| Problem details |
From the first line of the records down to the one that holds "Some path =>", transcribe each line exactly and add nothing.

| Material to process |

(* ===== verification/Persistence.v ===== *)
(** * Persistence of the table and the constructor's loading branch

    [QAgent.save_q_table] and [QAgent.load_q_table]
    (src/agentes/dq_agent.py, lines 117-138), [QAgent.__init__] with its
    loading branch (lines 11-29), and the file system [pickle] reads and
    writes: a map from paths to files that hold a pickled table or other
    bytes.  This file models them and proves the save/load round trip
    (through [load_q_table] and through the constructor), that a save interrupted after its truncating
    [open] (lines 122-123) loses the previous snapshot, that a missing
    file is recovered as an empty table and that an unreadable one is
    not. *)

From Stdlib Require Import QArith Lqa.
From stdpp Require Import base list gmap strings.
From S2P Require Import Prelude Discretize QTable QAgent.

Open Scope Q_scope.

Module Persistence.
Import StateDiscretizer QTable DQAgent.

(** ** The file system seen by [pickle] *)

(** A file holds a pickled dict of the table's shape, or anything else. *)
Inductive file : Type :=
  | PickledDict (d : qtable)
  | OtherBytes.

Abbreviation filesystem := (gmap string file).

Section Agent.
Context {A : Type} `{EqDecision A}.
Implicit Types self : QAgent A.

(** ** [__init__] *)

(** [if load_q_table_path:] on a [str] or [None]. *)
Definition path_truthy (p : option string) : bool :=
  match p with Some s => negb (bool_decide (s = ""%string)) | None => false end.

Definition QAgent_init (actions0 : list A) (learning_rate discount_factor epsilon0
    epsilon_decay0 min_epsilon0 : Q) (load_q_table_path : option string)
    (fs : filesystem) : outcome (QAgent A) :=
  let mk t := mkQAgent actions0 learning_rate discount_factor epsilon0
                       epsilon_decay0 min_epsilon0 t in
  match load_q_table_path with
  | Some path =>
      if path_truthy load_q_table_path then
        match fs !! path with
        | Some (PickledDict q_dict) => Ret (mk (defaultdict_of_dict q_dict))
        | Some OtherBytes => Raise UnpicklingError
        | None => Ret (mk ∅)
        end
      else Ret (mk ∅)
  | None => Ret (mk ∅)
  end.

(** The constructor with the source's default arguments. *)
Definition QAgent_init_default (actions0 : list A) (fs : filesystem) : outcome (QAgent A) :=
  QAgent_init actions0 (1 # 10) (99 # 100) 1 (995 # 1000) (1 # 100)
              (Some "flappy_birds_q_table.pkl"%string) fs.

(** ** [save_q_table] and [load_q_table] *)

(** [pickle.load]; only [FileNotFoundError] is caught. *)
Definition load_q_table (path : string) (fs : filesystem) : PyM (QAgent A) unit :=
  fun self =>
    match fs !! path with
    | Some (PickledDict q_dict) => (Ret tt, set_q_table self (defaultdict_of_dict q_dict))
    | Some OtherBytes => (Raise UnpicklingError, self)
    | None => (Ret tt, set_q_table self ∅)
    end.

(** The two effects of [save_q_table] on the file system, in the order
    the method performs them: [open(path, 'wb')] (line 122) truncates
    the file to no bytes, which [pickle.load] cannot read ([EOFError],
    one of the unpickling errors of the model), and [pickle.dump]
    (line 123) then writes the pickled copy of the table. *)
Definition save_open (path : string) (fs : filesystem) : filesystem :=
  <[path := OtherBytes]> fs.

Definition save_dump (path : string) self (fs : filesystem) : filesystem :=
  <[path := PickledDict (dict_of_defaultdict (q_table self))]> fs.

(** The file-system effects of [save_q_table] (lines 122-123), in
    order; the states between them are those a crash can leave. *)
Definition save_phases (path : string) self : list (filesystem -> filesystem) :=
  [save_open path; save_dump path self].

(** The file system after the effects [ops], one after the other. *)
Definition run_phases (ops : list (filesystem -> filesystem)) (fs : filesystem) : filesystem :=
  foldl (fun fs' op => op fs') fs ops.

(** [with open(path, 'wb') as f: pickle.dump(dict(self.q_table), f)]. *)
Definition save_q_table (path : string) self (fs : filesystem) : filesystem :=
  run_phases (save_phases path self) fs.

End Agent.


(** ** Properties *)

Section Files.
Context {A : Type} `{EqDecision A}.
Implicit Types self : QAgent A.

(** The file system after the whole of [save_q_table]: the dump
    overwrites the truncated file. *)
Lemma save_q_table_eq (path : string) self (fs : filesystem) :
  save_q_table path self fs = <[path := PickledDict (dict_of_defaultdict (q_table self))]> fs.
Proof. unfold save_q_table, run_phases, save_phases, save_dump, save_open. cbn. by rewrite ?insert_insert_eq. Qed.

(** C29: Round trip: after [save_q_table path] the file at [path] holds
    the table, and the other files are untouched; [load_q_table path]
    into any agent gives it exactly that table, and so does a fresh
    learner built by the constructor from [path] (every row reads bit
    for bit as in the saving agent, whatever the new hyper-parameters;
    epsilon starts afresh). *)
Theorem save_load_roundtrip (path : string) self self2 (fs : filesystem)
    (acts : list A) (lr0 g0 e0 d0 m0 : Q) :
  load_q_table path (save_q_table path self fs) self2 = (Ret tt, set_q_table self2 (q_table self)) /\
  (forall p, p <> path -> save_q_table path self fs !! p = fs !! p) /\
  (path <> ""%string ->
   QAgent_init acts lr0 g0 e0 d0 m0 (Some path) (save_q_table path self fs) =
   Ret (mkQAgent acts lr0 g0 e0 d0 m0 (q_table self))).
Proof.
  split; [|split].
  - unfold load_q_table. by rewrite save_q_table_eq, lookup_insert_eq.
  - intros p Hp. by rewrite save_q_table_eq, lookup_insert_ne.
  - intros Hp. unfold QAgent_init, path_truthy. rewrite save_q_table_eq.
    rewrite bool_decide_false by done. by rewrite lookup_insert_eq.
Qed.

(** C30: The error handling of [load_q_table].  A missing file is
    recoverable: the table becomes empty and the call returns.  A file
    that is not a pickled dict is not: [load_q_table] catches only
    [FileNotFoundError], so it raises, keeping the old table, and the
    constructor raises too, building no agent. *)
Theorem load_errors (path : string) self (fs : filesystem) (acts : list A) (lr0 g0 e0 d0 m0 : Q) :
  (fs !! path = None -> load_q_table path fs self = (Ret tt, set_q_table self ∅)) /\
  (fs !! path = Some OtherBytes -> path <> ""%string ->
   load_q_table path fs self = (Raise UnpicklingError, self) /\
   QAgent_init acts lr0 g0 e0 d0 m0 (Some path) fs = Raise UnpicklingError).
Proof.
  split; intros H; unfold load_q_table; rewrite H; [done|].
  intros Hp. split; [done|]. unfold QAgent_init, path_truthy. rewrite H.
  by rewrite bool_decide_false.
Qed.

(** C33: [save_q_table] is not all-or-nothing.  Its effects on the
    file system are the truncating [open(path, 'wb')] and then the
    pickle dump.  A valid snapshot that [load_q_table] reads before the
    call, and the new one it reads after the call, are separated by an
    intermediate state of the method in which the file cannot be read:
    if the process stops there, [load_q_table] raises, keeping the
    agent's table, and the constructor raises, building no agent.  (A
    save that writes a temporary file and then renames it over [path]
    has no such state.) *)
Theorem save_interrupted_loses_snapshot (path : string) self self2 (fs : filesystem) (d : qtable)
    (acts : list A) (lr0 g0 e0 d0 m0 : Q) :
  fs !! path = Some (PickledDict d) -> path <> ""%string ->
  load_q_table path fs self2 = (Ret tt, set_q_table self2 d) /\
  load_q_table path (save_q_table path self fs) self2 = (Ret tt, set_q_table self2 (q_table self)) /\
  exists k, (0 < k < length (save_phases path self))%nat /\
    load_q_table path (run_phases (take k (save_phases path self)) fs) self2 = (Raise UnpicklingError, self2) /\
    QAgent_init acts lr0 g0 e0 d0 m0 (Some path) (run_phases (take k (save_phases path self)) fs) =
      Raise UnpicklingError.
Proof.
  intros Hd Hp. split; [unfold load_q_table; by rewrite Hd|].
  split; [unfold load_q_table; by rewrite save_q_table_eq, lookup_insert_eq|].
  exists 1%nat. split; [cbn; lia|].
  unfold load_q_table, QAgent_init, path_truthy. cbn. unfold save_open. rewrite lookup_insert_eq.
  split; [done|]. by rewrite bool_decide_false.
Qed.

End Files.


(** ** Witnesses *)

Lemma load_errors_witness :
  load_q_table "flappy_birds_q_table.pkl" ∅ agent0 = (Ret tt, set_q_table agent0 ∅) /\
  load_q_table "bad.pkl" {["bad.pkl" := OtherBytes]} agent0 = (Raise UnpicklingError, agent0) /\
  QAgent_init flap_actions (1 # 10) (99 # 100) 1 (995 # 1000) (1 # 100) (Some "bad.pkl"%string)
    {["bad.pkl" := OtherBytes]} = Raise UnpicklingError.
Proof.
  split; [by apply (load_errors "flappy_birds_q_table.pkl" agent0 ∅ flap_actions
                      (1 # 10) (99 # 100) 1 (995 # 1000) (1 # 100))|].
  by apply (load_errors "bad.pkl" agent0 {["bad.pkl" := OtherBytes]} flap_actions
              (1 # 10) (99 # 100) 1 (995 # 1000) (1 # 100)).
Defined.

Lemma save_interrupted_loses_snapshot_witness :
  load_q_table "q.pkl" {["q.pkl" := PickledDict ∅]} agent0 = (Ret tt, set_q_table agent0 ∅) /\
  load_q_table "q.pkl" (save_q_table "q.pkl" short_agent {["q.pkl" := PickledDict ∅]}) agent0 =
    (Ret tt, set_q_table agent0 (q_table short_agent)) /\
  exists k, (0 < k < length (save_phases "q.pkl" short_agent))%nat /\
    load_q_table "q.pkl" (run_phases (take k (save_phases "q.pkl" short_agent)) {["q.pkl" := PickledDict ∅]}) agent0 =
      (Raise UnpicklingError, agent0) /\
    QAgent_init flap_actions (1 # 10) (99 # 100) 1 (995 # 1000) (1 # 100) (Some "q.pkl"%string)
      (run_phases (take k (save_phases "q.pkl" short_agent)) {["q.pkl" := PickledDict ∅]}) = Raise UnpicklingError.
Proof.
  apply (save_interrupted_loses_snapshot "q.pkl" short_agent agent0 {["q.pkl" := PickledDict ∅]} ∅);
    [reflexivity | discriminate].
Defined.

Lemma save_load_roundtrip_witness :
  load_q_table "q.pkl" (save_q_table "q.pkl" short_agent ∅) agent0 =
    (Ret tt, set_q_table agent0 {[code0 := [5]]}) /\
  (forall p, p <> "q.pkl"%string -> save_q_table "q.pkl" short_agent ∅ !! p = (∅ : filesystem) !! p) /\
  QAgent_init flap_actions (1 # 10) (99 # 100) 1 (995 # 1000) (1 # 100) (Some "q.pkl"%string)
    (save_q_table "q.pkl" short_agent ∅) =
  Ret (mkQAgent flap_actions (1 # 10) (99 # 100) 1 (995 # 1000) (1 # 100) {[code0 := [5]]}).
Proof.
  destruct (save_load_roundtrip "q.pkl" short_agent agent0 ∅ flap_actions
              (1 # 10) (99 # 100) 1 (995 # 1000) (1 # 100)) as (H1 & H2 & H3).
  split; [exact H1|]. split; [exact H2|]. apply H3. discriminate.
Defined.

End Persistence.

| Task result |
(* ===== verification/Persistence.v ===== *)
(** * Persistence of the table and the constructor's loading branch

    [QAgent.save_q_table] and [QAgent.load_q_table]
    (src/agentes/dq_agent.py, lines 117-138), [QAgent.__init__] with its
    loading branch (lines 11-29), and the file system [pickle] reads and
    writes: a map from paths to files that hold a pickled table or other
    bytes.  This file models them and proves the save/load round trip
    (through [load_q_table] and through the constructor), that a save interrupted after its truncating
    [open] (lines 122-123) loses the previous snapshot, that a missing
    file is recovered as an empty table and that an unreadable one is
    not. *)

From Stdlib Require Import QArith Lqa.
From stdpp Require Import base list gmap strings.
From S2P Require Import Prelude Discretize QTable QAgent.

Open Scope Q_scope.

Module Persistence.
Import StateDiscretizer QTable DQAgent.

(** ** The file system seen by [pickle] *)

(** A file holds a pickled dict of the table's shape, or anything else. *)
Inductive file : Type :=
  | PickledDict (d : qtable)
  | OtherBytes.

Abbreviation filesystem := (gmap string file).

Section Agent.
Context {A : Type} `{EqDecision A}.
Implicit Types self : QAgent A.

(** ** [__init__] *)

(** [if load_q_table_path:] on a [str] or [None]. *)
Definition path_truthy (p : option string) : bool :=
  match p with Some s => negb (bool_decide (s = ""%string)) | None => false end.

Definition QAgent_init (actions0 : list A) (learning_rate discount_factor epsilon0
    epsilon_decay0 min_epsilon0 : Q) (load_q_table_path : option string)
    (fs : filesystem) : outcome (QAgent A) :=
  let mk t := mkQAgent actions0 learning_rate discount_factor epsilon0
                       epsilon_decay0 min_epsilon0 t in
  match load_q_table_path with
  | Some path =>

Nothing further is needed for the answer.